La biomasse végétale a l’avantage d’être une matière première inépuisable puisque renouvelable. La séparation de ces différents constituants qui ensuite, sont « resynthétisés », permet la production de nouveaux matériaux avec une empreinte écologique très réduite. Le papier, essentiellement issu de la biomasse végétale en est la démonstration la plus connue…

La lignine par exemple qui est un sous-produit de l’industrie du papier peu valorisé après traitement, devient un charbon actif très bon marché et extrêmement performant, utilisé au quotidien pour purifier l’air ou l’eau.

L'Egypte est grand producteur de pailles et d'écorces de riz dans la région du delta du Nil. Ce résidu agricole, convertis en charbons actifs permet le traitement de certaines pollutions.
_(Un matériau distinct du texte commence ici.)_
Lemma states_same db db' ts deps : states db ts deps = states db' ts deps ↔ same_sources db db' ts deps.
Proof.
  unfold states. rewrite tagged_eq by apply NoDup_sorted_set. unfold same_sources.
  setoid_rewrite elem_of_sorted_set. setoid_rewrite elem_of_list_to_set. setoid_rewrite <- dep_state_has. split.
  - intros H dp st Hdp. by rewrite (H dp Hdp).
  - intros H dp Hdp. apply option_eq. intros st. by apply H.
Qed.

Lemma states_empty db ts deps : states db ts deps = [] ↔ ¬ has_sources db ts deps.
Proof.
  unfold has_sources. split.
  - intros E (dp & st & Hdp & Hst%dep_state_has). apply (not_elem_of_nil (dp, st)). rewrite <- E.
    unfold states. apply list_elem_of_omap. exists dp. rewrite elem_of_sorted_set, elem_of_list_to_set, Hst. done.
  - intros H. destruct (states db ts deps) as [|[dp st] l] eqn:E; [done|]. destruct H. exists dp, st.
    assert ((dp, st) ∈ states db ts deps) as Hin by (rewrite E; apply list_elem_of_here).
    unfold states in Hin. apply list_elem_of_omap in Hin as (d & Hd & Hf).
    rewrite elem_of_sorted_set, elem_of_list_to_set in Hd.
    destruct (dep_state db ts d) eqn:Ed; simplify_eq/=. by rewrite <- dep_state_has.
Qed.

Lemma states_plain db ts deps s : plain_names db deps → s ∈ states db ts deps →
  pipe_free s.1 = true ∧ pipe_free (written_by s.2) = true.
Proof.
  intros [Hdeps Hrows] (d & Hd & Hf)%list_elem_of_omap. rewrite elem_of_sorted_set, elem_of_list_to_set in Hd.
  unfold dep_state in Hf. destruct (best_source db (candidate_ts_codes ts) d) as [[c r]|] eqn:Eb; simplify_eq/=.
  apply best_source_row in Eb as [_ Hr]. split; [by apply Hdeps|by eapply Hrows].
Qed.

(** Equal texts come from equal sources. *)
Lemma payloads_same db db' ts deps : plain_names db deps → plain_names db' deps →
  payloads db ts deps = payloads db' ts deps ↔ same_sources db db' ts deps.
Proof.
  intros Hp Hp'. rewrite <- states_same, !payloads_states. split; [|by intros ->].
  assert (∀ s, s ∈ states db ts deps → pipe_free s.1 = true ∧ pipe_free (written_by s.2) = true) as H
    by (intros s; by apply states_plain).
  assert (∀ s, s ∈ states db' ts deps → pipe_free s.1 = true ∧ pipe_free (written_by s.2) = true) as H'
    by (intros s; by apply states_plain).
  revert H H'. generalize (states db ts deps) (states db' ts deps). clear.
  induction l as [|[d st] l IH]; intros [|[d' st'] l'] H H' E; try done. cbn [map fst snd] in E. injection E as E1 E2.
  destruct (H (d, st) (list_elem_of_here _ _)), (H' (d', st') (list_elem_of_here _ _)).
  apply text_of_inj in E1 as [-> ->]; [|done..]. f_equal. apply IH; [..|done]; intros s Hs;
    [apply H|apply H']; by right.
Qed.


(** ** Formatting *)

(** The same JSON up to the order of keys. *)
Inductive same_json : pyval → pyval → Prop :=
| same_refl v : same_json v v
| same_list l l' : Forall2 same_json l l' → same_json (PList l) (PList l')
| same_dict d d1 d' : NoDup (map (λ kv, py_str kv.1) d) →
    Forall2 (λ a b, a.1 = b.1 ∧ same_json a.2 b.2) d d1 → d1 ≡ₚ d' → same_json (PDict d) (PDict d').

Lemma stable_json_same v v' : same_json v v' → @stable_json (unescaped json_quote_raw) v = @stable_json (unescaped json_quote_raw) v'.
Proof.
  revert v'. induction v as [| | | | | |l IH|l IH|d IH] using pyval_rect_nested; intros v' Hs;
    inversion Hs as [|? l' Hl|? d1 d' Hnd Hd Hp]; subst; try done; cbn [stable_json].
  - do 2 f_equal. f_equal. clear Hs. induction Hl as [|x y l l' Hxy Hl IHl]; [done|].
    apply Forall_cons in IH as [Hx Hr]. simpl. f_equal; [by apply Hx|by apply IHl].
  - match goal with |- context [sort_on fst (map ?f d)] => set (g := f) end.
    assert (map g d = map g d1) as E.
    { clear Hs Hp Hnd. induction Hd as [|[k x] [k' y] d d1 [Hk Hxy] Hd IHd]; [done|].
      apply Forall_cons in IH as [Hx Hr]. cbn [map]. cbn [fst snd] in *. subst k'. f_equal; [|by apply IHd].
      unfold g. by rewrite (Hx y Hxy). }
    assert (sort_on fst (map g d) = sort_on fst (map g d')) as ->; [|done].
    rewrite E. apply sort_on_perm_eq; [|by apply fmap_Permutation].
    rewrite <- E, map_map. erewrite map_ext; [exact Hnd|]. by intros [].
Qed.

Definition scalar (v : pyval) : bool := match v with PList _ | PTuple _ | PDict _ => false | _ => true end.

Lemma pget_elem k d v : NoDup (map (λ kv : pyval * pyval, py_str kv.1) d) → pget k d = Some v ↔ (PStr k, v) ∈ d.
Proof.
  induction d as [|[k' v'] d IH]; intros Hn; simpl in *; [split; [done|intros ?%elem_of_nil; done]|].
  apply NoDup_cons in Hn as [Hk Hn]. rewrite elem_of_cons. destruct (is_key k k') eqn:E.
  - destruct k'; try done. apply String.eqb_eq in E as <-. split; [intros [= ->]; by left|]. intros [[= ->]|Hin]; [done|].
    exfalso. apply Hk, list_elem_of_fmap. by exists (PStr k, v).
  - rewrite IH by done. split; [auto|]. intros [[= <- _]|?]; [|done]. simpl in E. by rewrite String.eqb_refl in E.
Qed.
Record LLMResponse := mkResponse {
  lp_selected : option string;
  lp_confidence : option spec_float;
  lp_rationale : string;
}.
(** The messages of the field validators, and of the model validator when the
    fields are right; [ids] is the validation context. *)
Definition response_problems (ids : option (list string)) (r : LLMResponse) : list string :=
  let fields :=
    ((match lp_selected r with Some s => if validate_entity_id s then [] else
        ["selected_entity_id must use the ENT_* namespace"] | None => [] end) ++
     (if bad_confidence (lp_confidence r) then ["confidence must be finite and between 0.0 and 1.0"] else []) ++
     (if blank (lp_rationale r) then ["rationale must not be empty"] else []))%list in
  match fields, ids, lp_selected r with
  | [], Some known, Some s =>
      if bool_decide (s ∈ known) then [] else ["selected_entity_id must be one of the request candidates"]
  | _, _, _ => fields
  end.
End ResolutionModel.

(** What pydantic adds to the response's validators: it parses the fields of a
    dictionary, or raises with a text, and puts the messages of the validators
    into the text of its error. *)
Class ResponseParser := {
  parse_fields : pdict → result string ResolutionModel.LLMResponse;
  problems_text : list string → string;
}.

Module Matcher.
Import ReviewModel ReviewStores ResolutionModel.

(** A fuzzy matcher: its candidates, or the text of what it raised, and its
    [auto_resolve_score], 0.96 when it has none; [None] is one [float] rejects. *)
Record fuzzy_matcher := mkFuzzyMatcher {
  generate_candidates : string → option pdict → nat → result string (list FuzzyCandidate);
  auto_resolve_score : option spec_float;
}.
Definition default_auto_resolve_score : spec_float := float_ratio 96 100.
(** A NER extractor: the texts of the mentions it finds. *)
Definition ner_extractor : Type := string → option pdict → result string (list string).

Section matcher.
Context (entity_repo : gmap string CanonicalEntity) (alias_repo : alias_store).

(** [AliasManager.lookup] *)
Definition lookup_aliases (alias_text : string) : list EntityAlias := find_by_text alias_repo (strip alias_text).

Definition add_entity (m : gmap string CanonicalEntity) (a : EntityAlias) : gmap string CanonicalEntity :=
  match m !! al_canonical_entity_id a with
  | Some _ => m
  | None => match entity_repo !! al_canonical_entity_id a with
            | None => m
            | Some e => <[ce_id e := e]> m
            end
  end.
Definition entities_for_aliases (aliases : list EntityAlias) : list CanonicalEntity :=
  let by_id := fold_left add_entity aliases ∅ in
  omap (λ id, by_id !! id) (sorted_set (dom by_id)).

Definition exact_match (mention : string) : list CanonicalEntity := entities_for_aliases (lookup_aliases mention).
Definition is_code (a : EntityAlias) : bool := bool_decide (al_type a = CODE).
Definition code_match (mention : string) : list CanonicalEntity :=
  entities_for_aliases (List.filter is_code (lookup_aliases mention)).
Definition entity_list (id : string) : list CanonicalEntity :=
  match entity_repo !! id with None => [] | Some e => [e] end.
Definition rule_match (mention : string) : list CanonicalEntity :=
  let text := strip mention in
  if is_empty text then []
  else if validate_entity_id text then entity_list text
  else if negb (contains "." text) then []
  else match generate_stock_entity_id text with None => [] | Some id => entity_list id end.
(** [_collect_deterministic_candidates] *)
Definition deterministic_candidates (mention : string) : list CanonicalEntity :=
  match rule_match mention with
  | [] =>
      let aliases := lookup_aliases mention in
      match List.filter is_code aliases with
      | [] => entities_for_aliases aliases
      | codes => entities_for_aliases codes
      end
  | candidates => candidates
  end.

(** ** Fuzzy candidates *)

Definition fuzzy_query_text (mention : string) (context : option pdict) (ner : option ner_extractor)
    : result string string :=
  match ner with
  | None => Ok mention
  | Some extract =>
      let* found := extract mention context in
      Ok match found with [m] => m | _ => mention end
  end.
Definition generate_fuzzy_candidates (mention : string) (context : option pdict) (fuzzy : option fuzzy_matcher)
    (ner : option ner_extractor) (limit : nat) : result string (list FuzzyCandidate) :=
  match fuzzy with
  | None => Ok []
  | Some f => let* query := fuzzy_query_text mention context ner in generate_candidates f query context limit
  end.

Definition auto_resolve_threshold (fuzzy : option fuzzy_matcher) : result resolution_error spec_float :=
  match fuzzy with
  | None => Ok default_auto_resolve_score
  | Some f =>
      match auto_resolve_score f with
      | Some t => if finite_float t && SFleb float_zero t && SFleb t (float_of_Z 1) then Ok t else Err BadAutoResolveScore
      | None => Err BadAutoResolveScore
      end
  end.
(* ===== verification/ResolutionProofs.v ===== *)
(** * ResolutionProofs: what resolution promises

    [Candidates] holds the facts on candidate collection, [ResolutionTheorems]
    the properties of resolving a mention, [StockTheorems] those of the
    initialization, [BatchTheorems] the composition of batches with the review
    queue; [ResolutionExamples] runs them. *)
From Stdlib Require Import String Ascii ZArith List SpecFloat.
From stdpp Require Import base gmap strings list pretty.
From S2P Require Import Prelude PyLib Programs Review Resolution.
Local Open Scope string_scope.
Local Open Scope Z_scope.

Module Candidates.
Import ReviewModel ReviewStores ResolutionModel Matcher.

(** Each entity is stored under its id, which is well formed. *)
Definition entities_ok (m : gmap string CanonicalEntity) : Prop :=
  ∀ id e, m !! id = Some e → ce_id e = id ∧ validate_entity_id id = true.
(** What a matcher returns passed the validators of [FuzzyCandidate]. *)
Definition matcher_ok (f : fuzzy_matcher) : Prop :=
  ∀ q c n cs, generate_candidates f q c n = Ok cs → Forall (λ x, make_fuzzy x = Some x) cs.

Lemma make_fuzzy_valid x : make_fuzzy x = Some x → validate_entity_id (fc_id x) = true.
Proof. unfold make_fuzzy. by destruct (validate_entity_id (fc_id x)). Qed.

(** ** First occurrences *)

Lemma elem_of_first_occurrences x seen l : x ∈ first_occurrences seen l ↔ x ∈ l ∧ x ∉ seen.
Proof.
  revert seen. induction l as [|y l IH]; intros seen; cbn [first_occurrences]; [set_solver|].
  case_bool_decide as Hy; [rewrite IH; set_solver|]. rewrite elem_of_cons, IH. destruct (decide (x = y)); set_solver.
Qed.
Lemma NoDup_first_occurrences seen l : NoDup (first_occurrences seen l).
Proof.
  revert seen. induction l as [|y l IH]; intros seen; cbn [first_occurrences]; [constructor|].
  case_bool_decide; [done|]. constructor; [|done]. rewrite elem_of_first_occurrences. set_solver.
Qed.
Lemma first_occurrences_app seen l1 l2 :
  first_occurrences seen (l1 ++ l2) = (first_occurrences seen l1 ++ first_occurrences (rev (first_occurrences seen l1) ++ seen) l2)%list.
Proof.
  revert seen. induction l1 as [|y l IH]; intros seen; cbn [first_occurrences app]; [done|].
  case_bool_decide; [done|]. rewrite IH. cbn [app rev]. by rewrite <- app_assoc.
Qed.

(** ** Deterministic candidates *)

Section deterministic.
Context (entity_repo : gmap string CanonicalEntity) (alias_repo : alias_store) (Hok : entities_ok entity_repo).

Lemma add_entities_sub aliases m :
  (∀ id e, m !! id = Some e → entity_repo !! id = Some e) →
  ∀ id e, fold_left (add_entity entity_repo) aliases m !! id = Some e → entity_repo !! id = Some e.
Proof.
  revert m. induction aliases as [|a l IH]; intros m Hm; [done|]. cbn [fold_left]. apply IH. unfold add_entity.
  destruct (m !! al_canonical_entity_id a); [done|]. destruct (entity_repo !! al_canonical_entity_id a) as [x|] eqn:E; [|done].
  intros id e. destruct (Hok _ _ E) as [Hid _]. rewrite Hid, lookup_insert_Some. intros [[<- <-]|[_ H]]; auto.
Qed.

Lemma entities_for_aliases_elem aliases e :
  e ∈ entities_for_aliases entity_repo aliases → entity_repo !! ce_id e = Some e.
Proof.
  unfold entities_for_aliases. intros (id & _ & Hl)%list_elem_of_omap.
  pose proof (add_entities_sub _ ∅ ltac:(intros ??; by rewrite lookup_empty) _ _ Hl) as H.
  destruct (Hok _ _ H) as [<- _]. done.
Qed.

Lemma entities_for_aliases_ids aliases :
  map ce_id (entities_for_aliases entity_repo aliases) = sorted_set (dom (fold_left (add_entity entity_repo) aliases ∅)).
Proof.
  unfold entities_for_aliases. set (m := fold_left _ aliases ∅).
  assert (∀ id e, m !! id = Some e → ce_id e = id) as Hm.
  { intros id e H. apply (Hok id e). eapply add_entities_sub; [|exact H]. intros ??. by rewrite lookup_empty. }
  assert (∀ l, (∀ id, id ∈ l → is_Some (m !! id)) → map ce_id (omap (λ id, m !! id) l) = l) as H.
  { induction l as [|id l IH]; intros Hl; [done|]. cbn [omap list_omap].
    destruct (Hl id) as [e He]; [left|]. rewrite He. cbn [map]. rewrite (Hm _ _ He). f_equal. apply IH.
    intros id' H'. apply Hl. by right. }
  apply H. intros id Hid%elem_of_sorted_set. by apply elem_of_dom.
Qed.

Lemma entity_list_elem id e : e ∈ entity_list entity_repo id → entity_repo !! ce_id e = Some e.
Proof.
  unfold entity_list. destruct (entity_repo !! id) as [x|] eqn:E; [|by intros ?%not_elem_of_nil].
  intros ->%list_elem_of_singleton. by destruct (Hok _ _ E) as [-> _].
Qed.
Lemma rule_match_elem mention e : e ∈ rule_match entity_repo mention → entity_repo !! ce_id e = Some e.
Proof.
  unfold rule_match. repeat case_match; try (by intros ?%not_elem_of_nil); apply entity_list_elem.
Qed.

Lemma deterministic_elem mention e :
  e ∈ deterministic_candidates entity_repo alias_repo mention → entity_repo !! ce_id e = Some e.
Proof.
  unfold deterministic_candidates. destruct (rule_match _ _) eqn:E; [|rewrite <- E; apply rule_match_elem].
  destruct (List.filter _ _); apply entities_for_aliases_elem.
Qed.
Lemma deterministic_valid mention id :
  id ∈ map ce_id (deterministic_candidates entity_repo alias_repo mention) →
  validate_entity_id id = true ∧ is_Some (entity_repo !! id).
Proof.
  intros (e & -> & He%deterministic_elem)%list_elem_of_fmap. split; [by apply (Hok _ e)|by exists e].
Qed.
End deterministic.

Lemma valid_id_not_blank s : validate_entity_id s = true → blank s = false.
Proof.
  unfold validate_entity_id, blank. intros [H Hp]%andb_true_iff. apply String.eqb_eq in H as ->. by destruct s.
Qed.

Lemma scores_of_single c : scores_of [c] !! fc_id c = Some (fc_score c).
Proof. unfold scores_of. cbn. apply lookup_insert_eq. Qed.
End Candidates.

Module ResolutionTheorems.
Import ReviewModel ReviewStores ResolutionModel Matcher Resolve Candidates.

Section reasoner.
Context {P : ResponseParser} (entity_repo : gmap string CanonicalEntity) (c : MentionCandidateSet).

Lemma fuzzy_llm_candidate_id id : lc_id (fuzzy_llm_candidate entity_repo c id) = id.
Proof.
  unfold fuzzy_llm_candidate, candidate_by_id. destruct (List.find _ _) eqn:E; [|done].
  apply List.find_some in E as [_ E]. by apply String.eqb_eq in E.
Qed.
Lemma make_llm_candidates_ids l l' : rmap_list make_llm_candidate l = Ok l' → map lc_id l' = map lc_id l.
Proof.
  revert l'. induction l as [|x l IH]; intros l' H; cbn [rmap_list] in H; rinv; [done|]. cbn [map].
  erewrite IH by done. f_equal. unfold make_llm_candidate in *. by destruct (_ || _); simplify_eq/=.
Qed.
Lemma llm_candidates_ids l : llm_candidates entity_repo c = Ok l → map lc_id l = candidate_entity_ids c.
Proof.
  intros ->%make_llm_candidates_ids. unfold candidate_entity_ids. rewrite first_occurrences_app, app_nil_r, map_app, !map_map.
  f_equal; [apply map_id|]. erewrite map_ext; [apply map_id|]. intros id. apply fuzzy_llm_candidate_id.
Qed.

(** What the reasoner was asked and answered when its choice is taken. *)
Definition reasoner_chose (ask : LLMRequest → reasoner_reply) (mention e : string) (x : spec_float) : Prop :=
  ∃ req r, lr_raw_mention_text req = strip mention ∧ map lc_id (lr_candidates req) = candidate_entity_ids c ∧
    (ask req = ReplyModel r ∨ ∃ d, ask req = ReplyDict d ∧ model_validate (Some (candidate_entity_ids c)) d = Ok r) ∧
    lp_selected r = Some e ∧ lp_confidence r = Some x.

Lemma llm_decision r cands d :
  decision_from_llm_response r cands = d →
  (rd_selected d = None ∧ rd_method d = UNRESOLVED ∧ rd_confidence d = None) ∨
  ∃ e x, d = mkResolution (Some e) LLM (Some x) (lp_rationale r) ∧ lp_selected r = Some e ∧ lp_confidence r = Some x ∧
    e ∈ map lc_id cands ∧ finite_float x = true ∧ SFltb x llm_confidence_threshold = false.
Proof.
  intros <-. unfold decision_from_llm_response. destruct (lp_selected r) as [e|]; [|by left].
  case_bool_decide; [|by left]. cbn [negb]. destruct (lp_confidence r) as [x|]; [|by left].
  destruct (negb (finite_float x) || SFltb x llm_confidence_threshold) eqn:E; [by left|right].
  apply orb_false_iff in E as [E1%negb_false_iff E2]. eauto 10.
Qed.

Lemma reasoner_decision context ask d :
  resolve_with_reasoner c context entity_repo ask = Ok d →
  (rd_selected d = None ∧ rd_method d = UNRESOLVED ∧ rd_confidence d = None) ∨
  ∃ e x, rd_selected d = Some e ∧ rd_method d = LLM ∧ rd_confidence d = Some x ∧ e ∈ candidate_entity_ids c ∧
    finite_float x = true ∧ SFltb x llm_confidence_threshold = false ∧ reasoner_chose ask (cs_raw_mention_text c) e x.
Proof.
  unfold resolve_with_reasoner. intros H. rinv. rename a into cands. apply llm_candidates_ids in Ha as Hids.
  unfold build_request in Ha0. rinv. cbn [lr_candidates]. rewrite Hids.
  set (req := mkRequest _ _ _ _).
  destruct (ask req) as [t|r|dd|k] eqn:Ea; try (left; done).
  - destruct (llm_decision r cands _ eq_refl) as [H|(e & x & Hd & Hs & Hx & He & Hf & Ht)]; [by left|right].
    exists e, x. rewrite Hd, <- Hids. split_and!; try done. exists req, r. rewrite <- Hids. split_and!; auto.
  - destruct (model_validate _ _) as [r|t] eqn:Em; [|by left].
    destruct (llm_decision r cands _ eq_refl) as [H|(e & x & Hd & Hs & Hx & He & Hf & Ht)]; [by left|right].
    exists e, x. rewrite Hd, <- Hids. split_and!; try done. exists req, r. split_and!; eauto.
Qed.
End reasoner.

Section resolve.
Context {P : ResponseParser} (cfg : resolver_config) (al : alias_store) (mention : string) (context : option pdict).
Context (Hok : entities_ok (rc_entities cfg)).

Abbreviation hits := (map ce_id (deterministic_candidates (rc_entities cfg) al mention)).
Abbreviation fuzzy_result := (generate_fuzzy_candidates mention context (rc_fuzzy cfg) (rc_ner cfg) 10).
Une installation industrielle est actuellement en construction en Egypte pour produire du charbon actif qu'il ne sera donc plus nécessaire d'importer.

Les tannins bien connus pour le traitement du cuir, peuvent être utilisés pour la préparation de résines et d’adhésifs. Peu couteux à produire, ils sont utilisés en remplacement des mousses phénoliques dans l’aéronautique et la marine où ils combinent les propriétés de résistance mécanique, d’isolation thermique, d’incombustibilité et d’infusibilité.

Pour autant, le recours massif aux matériaux issus de la biomasse n'a vraiment d'intérêt que s'il met en œuvre les trois piliers du développement durable : le pilier économique en produisant une ressource bon marché qui permet de faire de la valeur ajoutée et affiche des performances qui en facilitent la commercialisation. Le pilier social par la création de nouveaux emplois et l'accès universel à une ressource. Et enfin, le pilier environnemental par l’utilisation d’une ressources renouvelable, utilisable localement et respectueuse de l'environnement. Dans ce contexte, les filières courtes sont à privilégier puisqu’elles rapprochent les producteurs, les transformateurs et les utilisateurs.